Record SealContext := mkSealContext { sc_group : GroupId; sc_epoch : N; sc_workspace : WorkspaceId; sc_key : GroupKey }.

Fixpoint sign_all (ops : list Op) (key : DeviceSigningKey) : result CryptoError (list Signature) :=
  match ops with
  | [] => Ok []
  | op :: rest => s ← sign op key; ss ← sign_all rest key; Ok (s :: ss)
  end.

Definition seal_ops (ops : list Op) (ranges : list OriginRange) (signing_key : DeviceSigningKey) (ctx : SealContext)
  (nonce : option bytes) : result SealedOpsError Frame :=
  signatures ← map_err SCrypto (sign_all ops signing_key);
  frame ← map_err SMessage (Message_encode (to_allocvec P) (MOps (sc_workspace ctx) ops signatures ranges));
  sealed ← map_err SCrypto (seal_inner PROTOCOL_VERSION
             (mkSealFor (sc_group ctx) (sc_epoch ctx) (sc_workspace ctx)) (sc_key ctx) nonce (body frame));
  Ok (mkFrame PROTOCOL_VERSION sealed).

Definition open_ops (frame : Frame) (group : GroupId) (workspace : WorkspaceId) (group_keys : GroupKeys)
  (device_keys : gmap DeviceId DevicePublicKey) : result SealedOpsError Message :=
  plaintext ← map_err SCrypto (open_inner PROTOCOL_VERSION group workspace group_keys (body frame));
  msg ← map_err SMessage (Message_decode (take_from_bytes P) (mkFrame PROTOCOL_VERSION plaintext));
  match msg with
  | MOps _ ops signatures _ => _ ← map_err SCrypto (verify_batch ops signatures device_keys); Ok msg
  | _ => Ok msg
  end.

(** ** lan_session_shared.rs *)

Record EpochKey := mkEpochKey { ek_epoch : N; ek_key : GroupKey }.

Inductive SyncError := SyLink (e : LinkError) | SyMessage (e : MessageError) | SyCrypto (e : CryptoError).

WHAT THE EXERCISE ASKS - Copy out each line of the data that holds the string "CryptoError".

SOLUTION -
Fixpoint sign_all (ops : list Op) (key : DeviceSigningKey) : result CryptoError (list Signature) :=
Inductive SyncError := SyLink (e : LinkError) | SyMessage (e : MessageError) | SyCrypto (e : CryptoError).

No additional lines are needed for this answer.